FUNCTIONAL IMPLICATIONS OF DECREASED RENAL CORTICAL ATRIAL-NATRIURETIC-PEPTIDE BINDING IN EXPERIMENTAL DIABETES

Glomerular hyperfiltration in streptozotocin-induced diabetes mellitus in rats may be mediated by atrial natriuretic peptide (ANP). We wanted to evaluate plasma levels of ANP and plasma volume in relation to renal ANP receptor density and affinity in rats 6 weeks after induction of diabetes. Plasma levels of immunoreactive ANP were significantly higher in hyperglycemic diabetic (75.2 ± 8.3 pg/ml) than in control animals (34.7 ± 8.1 pg/ml; p < 0.01). Administration of insulin to keep diabetic rats normoglycemic normalized plasma levels of immunoreactive ANP (30.5 ± 5.2 pg/ml).

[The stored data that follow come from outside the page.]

(** * Image-to-ICO converter: a shallow embedding of [ico_converter.py]

    The program is a Tkinter form around one call into the Pillow imaging
    library.  Two pieces carry logic:

    - the size selection inside [convert] (lines 77-87), which turns the
      "All Sizes" checkbox and the six per-size checkboxes into the list of
      [(width, height)] pairs handed to the encoder;
    - [convert_to_ico] (lines 27-48), which opens the source image inside a
      [with] block, converts it to RGBA when needed, asks Pillow to save it
      as an ICO, and turns every exception into an error dialog and a
      [False] result.

    Python integers are unbounded, so sizes are [Z].  Python dictionaries
    iterate in insertion order, so [size_vars] is an association list.  The
    file system is a finite map from paths to contents.  Pillow is outside the
    repository: its three entry points are fields of a record the embedding
    is parametric in. *)

From Stdlib Require Import ZArith List Bool String Ascii Lia Sorted DecimalString.
From stdpp Require Import base gmap strings.
Import ListNotations.

Local Open Scope Z_scope.

(** ** The size selector *)

Module Selector.

(** [sizes = [16, 32, 48, 64, 128, 256]] (module level, line 161). *)
Definition sizes : list Z := [16; 32; 48; 64; 128; 256].

(** [d[k] = v] on an insertion-ordered dictionary: an existing key keeps its
    position, a new key goes last. *)
Fixpoint dict_setitem {V : Type} (d : list (Z * V)) (k : Z) (v : V)
  : list (Z * V) :=
  match d with
  | [] => [(k, v)]
  | (k', v') :: d' =>
      if Z.eqb k' k then (k, v) :: d' else (k', v') :: dict_setitem d' k v
  end.

(** Lines 159-164: [size_vars = {}] then [size_vars[size] = var] for each
    [size] of [sizes].  [var_get size] is the current value of the
    [BooleanVar] bound to the checkbox of [size], what [var.get()] returns
    when [convert] runs. *)
Definition size_vars (var_get : Z -> bool) : list (Z * bool) :=
  fold_left (fun d size => dict_setitem d size (var_get size)) sizes [].

(** The literal of line 79. *)
Definition all_sizes_literal : list (Z * Z) :=
  [(16, 16); (32, 32); (48, 48); (64, 64); (128, 128); (256, 256)].

(** Lines 77-83 of [convert]:
<<
    sizes = []
    if all_sizes_var.get():
        sizes = [(16,16), (32,32), (48,48), (64,64), (128,128), (256,256)]
    else:
        for size, var in size_vars.items():
            if var.get():
                sizes.append((size, size))
>> *)
Definition select_sizes (all_sizes_var : bool) (sv : list (Z * bool))
  : list (Z * Z) :=
  if all_sizes_var then all_sizes_literal
  else
    fold_left
      (fun acc (item : Z * bool) =>
         let (size, var) := item in
         if var then acc ++ [(size, size)] else acc)
      sv [].

(** The square pair of a size. *)
Definition square (s : Z) : Z * Z := (s, s).

End Selector.

(** ** The runtime: files, open handles, dialogs, exceptions *)

Module Runtime.

Local Open Scope string_scope.

(** A Python exception of class [Exception]; [exc_str e] is [str(e)]. *)
Record exception := Exception { exc_str : string }.

(** A Pillow image object.  [fp] is the operating-system file handle the
    object keeps open ([None] for an image that lives in memory only),
    [mode] is [img.mode], [im_size] and [im_data] are the decoded raster. *)
Record Image := mkImage {
  fp : option nat;
  mode : string;
  im_size : Z * Z;
  im_data : list Byte.byte
}.

Definition set_fp (h : option nat) (im : Image) : Image :=
  {| fp := h; mode := mode im; im_size := im_size im; im_data := im_data im |}.

(** The three Pillow entry points the program calls.  Pillow is not part of
    the repository, so the embedding is parametric in them:
    - [Image_open files path] is [Image.open(path)]: it only reads, and
      either raises or yields the decoded image;
    - [Image_convert img mode] is [img.convert(mode)];
    - [Image_save img path format sizes files] is
      [img.save(path, format=format, sizes=sizes)]: it yields the files as
      the call leaves them and the exception it raised, if any. *)
Record Pillow := mkPillow {
  Image_open : gmap string (list Byte.byte) -> string -> exception + Image;
  Image_convert : Image -> string -> exception + Image;
  Image_save : Image -> string -> string -> list (Z * Z) ->
               gmap string (list Byte.byte) ->
               gmap string (list Byte.byte) * option exception
}.

(** What the user and the libraries see happen, in order. *)
Inductive event :=
| EvWarning (title message : string)      (* messagebox.showwarning *)
| EvError (title message : string)        (* messagebox.showerror *)
| EvInfo (title message : string)         (* messagebox.showinfo *)
| EvAskSave (defaultextension : string)   (* filedialog.asksaveasfilename *)
| EvCall (input_path output_path : string) (sizes : list (Z * Z))
                                          (* entry of convert_to_ico *)
| EvOpen (path : string) (acquired : option nat)
                                          (* Image.open, with the handle it got *)
| EvConvert (img : Image) (to_mode : string)
| EvSave (img : Image) (path format : string) (sizes : list (Z * Z))
| EvClose (handle : nat).                 (* the handle released by __exit__ *)

(** The state the program runs in. *)
Record World := mkWorld {
  files : gmap string (list Byte.byte);
  open_fps : list nat;      (* file handles currently open *)
  next_fp : nat;            (* the next handle the system hands out *)
  trace : list event
}.

Definition emit (e : event) (w : World) : World :=
  {| files := files w; open_fps := open_fps w; next_fp := next_fp w;
     trace := trace w ++ [e] |}.

Definition set_files (f : gmap string (list Byte.byte)) (w : World) : World :=
  {| files := f; open_fps := open_fps w; next_fp := next_fp w;
     trace := trace w |}.

Definition acquire_fp (w : World) : World :=
  {| files := files w; open_fps := next_fp w :: open_fps w;
     next_fp := S (next_fp w); trace := trace w |}.

Fixpoint remove_first (h : nat) (l : list nat) : list nat :=
  match l with
  | [] => []
  | x :: l' => if Nat.eqb x h then l' else x :: remove_first h l'
  end.

Definition release_fp (h : nat) (w : World) : World :=
  {| files := files w; open_fps := remove_first h (open_fps w);
     next_fp := next_fp w; trace := trace w |}.

(** Computations that read and change the world and either return a value
    or raise. *)
Definition M (A : Type) : Type := World -> (exception + A) * World.

Definition ret {A} (a : A) : M A := fun w => (inr a, w).

Definition raise {A} (e : exception) : M A := fun w => (inl e, w).

Definition bind {A B} (m : M A) (k : A -> M B) : M B :=
  fun w =>
    match m w with
    | (inl e, w') => (inl e, w')
    | (inr a, w') => k a w'
    end.

Definition log (e : event) : M unit := fun w => (inr tt, emit e w).

Notation "'let*' x := m 'in' k" := (bind m (fun x => k))
  (at level 10, x name, m at level 100, k at level 200).
Notation "m ;; k" := (bind m (fun _ => k))
  (at level 100, k at level 200, right associativity).

(** [try: body  except Exception as e: handler e]. *)
Definition try_except {A} (body : M A) (handler : exception -> M A) : M A :=
  fun w =>
    match body w with
    | (inl e, w') => handler e w'
    | (inr a, w') => (inr a, w')
    end.

(** [Image.__exit__]: close the file handle the image object holds. *)
Definition Image_exit (mgr : Image) (w : World) : World :=
  match fp mgr with
  | Some h => emit (EvClose h) (release_fp h w)
  | None => w
  end.

(** [with expr as img: body].  The context manager is the object [expr]
    evaluates to; its [__exit__] runs when the block is left, normally or by
    an exception, and it is that object's [__exit__] whatever [body] rebinds
    [img] to.  An exception raised by [expr] itself leaves nothing to
    release. *)
Definition with_as {A} (expr : M Image) (body : Image -> M A) : M A :=
  fun w =>
    match expr w with
    | (inl e, w1) => (inl e, w1)
    | (inr mgr, w1) =>
        let (r, w2) := body mgr w1 in (r, Image_exit mgr w2)
    end.

Section WithPillow.

Variable L : Pillow.

(** [Image.open(path)]: on success the image object holds a fresh handle on
    the file. *)
Definition py_Image_open (path : string) : M Image :=
  fun w =>
    match Image_open L (files w) path with
    | inl e => (inl e, emit (EvOpen path None) w)
    | inr im =>
        let h := next_fp w in
        (inr (set_fp (Some h) im), emit (EvOpen path (Some h)) (acquire_fp w))
    end.

(** [img.convert(mode)]: a new in-memory image, or an exception. *)
Definition py_convert (img : Image) (to_mode : string) : M Image :=
  fun w =>
    match Image_convert L img to_mode with
    | inl e => (inl e, emit (EvConvert img to_mode) w)
    | inr im' => (inr (set_fp None im'), emit (EvConvert img to_mode) w)
    end.

(** [img.save(path, format=format, sizes=sizes)]. *)
Definition py_save (img : Image) (path format : string)
    (sizes : list (Z * Z)) : M unit :=
  fun w =>
    let w1 := emit (EvSave img path format sizes) w in
    match Image_save L img path format sizes (files w) with
    | (f', Some e) => (inl e, set_files f' w1)
    | (f', None) => (inr tt, set_files f' w1)
    end.

(** Lines 27-48:
<<
def convert_to_ico(input_path, output_path, sizes):
    try:
        with Image.open(input_path) as img:
            if img.mode != 'RGBA':
                img = img.convert('RGBA')
            img.save(output_path, format='ICO', sizes=sizes)
        return True
    except Exception as e:
        messagebox.showerror("Error", f"An error occurred: {str(e)}")
        return False
>> *)
Definition convert_to_ico (input_path output_path : string)
    (sizes : list (Z * Z)) : M bool :=
  log (EvCall input_path output_path sizes) ;;
  try_except
    (with_as (py_Image_open input_path)
       (fun img =>
          let* img := (if negb (String.eqb (mode img) "RGBA")
                       then py_convert img "RGBA"
                       else ret img) in
          py_save img output_path "ICO" sizes) ;;
     ret true)
    (fun e =>
       log (EvError "Error" (String.append "An error occurred: " (exc_str e))) ;;
       ret false).

End WithPillow.

(** What the program relies on from [img.save(path, ...)], stated for a
    library given as a [Pillow] record: the call touches no file but the
    one at [path]. *)
Definition save_only_touches_path (L : Pillow) : Prop :=
  forall (img : Image) (path format : string) (sizes : list (Z * Z))
         (fs : gmap string (list Byte.byte)) (q : string),
    q <> path -> fst (Image_save L img path format sizes fs) !! q = fs !! q.

(** The events a run added to the trace of the world it started in. *)
Definition since (w w' : World) : list event :=
  skipn (length (trace w)) (trace w').

(** [convert_to_ico] was entered. *)
Definition is_call (e : event) : bool :=
  match e with EvCall _ _ _ => true | _ => false end.

Definition converter_invoked (t : list event) : bool := existsb is_call t.

(** The messages of the warning dialogs shown. *)
Definition warnings (t : list event) : list string :=
  flat_map (fun e => match e with EvWarning _ m => [m] | _ => [] end) t.

(** The messages of the error dialogs shown. *)
Definition errors (t : list event) : list string :=
  flat_map (fun e => match e with EvError _ m => [m] | _ => [] end) t.


(** The [save] calls made: image, path, format, sizes. *)
Definition saves (t : list event)
  : list (Image * string * string * list (Z * Z)) :=
  flat_map (fun e => match e with
                     | EvSave i p f s => [(i, p, f, s)]
                     | _ => []
                     end) t.

(** The handles acquired and the handles released, in order. *)
Definition acquired (t : list event) : list nat :=
  flat_map (fun e => match e with EvOpen _ (Some h) => [h] | _ => [] end) t.

Definition released (t : list event) : list nat :=
  flat_map (fun e => match e with EvClose h => [h] | _ => [] end) t.

End Runtime.

(** ** The form and its Convert button *)

Module Gui.

Import Runtime.
Local Open Scope string_scope.

(** The widgets [convert] reads: the text of [input_entry], the value of
    [all_sizes_var], and the values of the six variables of [size_vars]. *)
Record Form := mkForm {
  input_entry : string;
  all_sizes_var : bool;
  size_var : Z -> bool
}.

(** [filedialog.asksaveasfilename(defaultextension=".ico", ...)]: the dialog
    is shown and returns what the user chose, the empty string when the
    dialog is cancelled. *)
Definition asksaveasfilename (chosen : string) : M string :=
  log (EvAskSave ".ico") ;; ret chosen.

(** Python's [not s] on a string. *)
Definition not_str (s : string) : bool :=
  match s with EmptyString => true | String _ _ => false end.

(** Python's [not l] on a list. *)
Definition not_list {A} (l : list A) : bool :=
  match l with [] => true | _ :: _ => false end.

Section WithPillow.

Variable L : Pillow.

In contrast, plasma volume did not show significant differences among the groups (hyperglycemic diabetes, 46.6 ± 3.8; normoglycemic diabetes, 42.4 ± 3.2; controls, 43.2 ± 2.0 ml/kg body wt). No correlation was found between plasma levels of immunoreactive ANP and plasma volume. By autoradiography a significant reduction in the number of renal cortical ANP receptors was observed in hyperglycemic diabetic rats as compared with controls. At variance, ANP receptor affinity did not change either in the cortex or in the medulla in hyperglycemic diabetics in comparison with control animals. The pathophysiological implication of cortical ANP receptor down-regulation was underscored by the blunted response of glomerular filtration rate to ANP infusion in diabetic animals as compared with controls. These results indicate that in hyperglycemic diabetic rats: 1) the plasma volume is numerically higher without reaching a statistically significant value and does not correlate with the elevated plasma levels of ANP; 2) the marked rise in plasma concentration of ANP is associated with a significant reduction in the density of ANP binding sites in the renal cortex, without measurable changes in medullary receptors; and 3) the blunted glomerular hemodynamic response to ANP infusion underscores the importance of down-regulation of cortical ANP receptors in modulating the sustained hyperfiltration of early diabetes.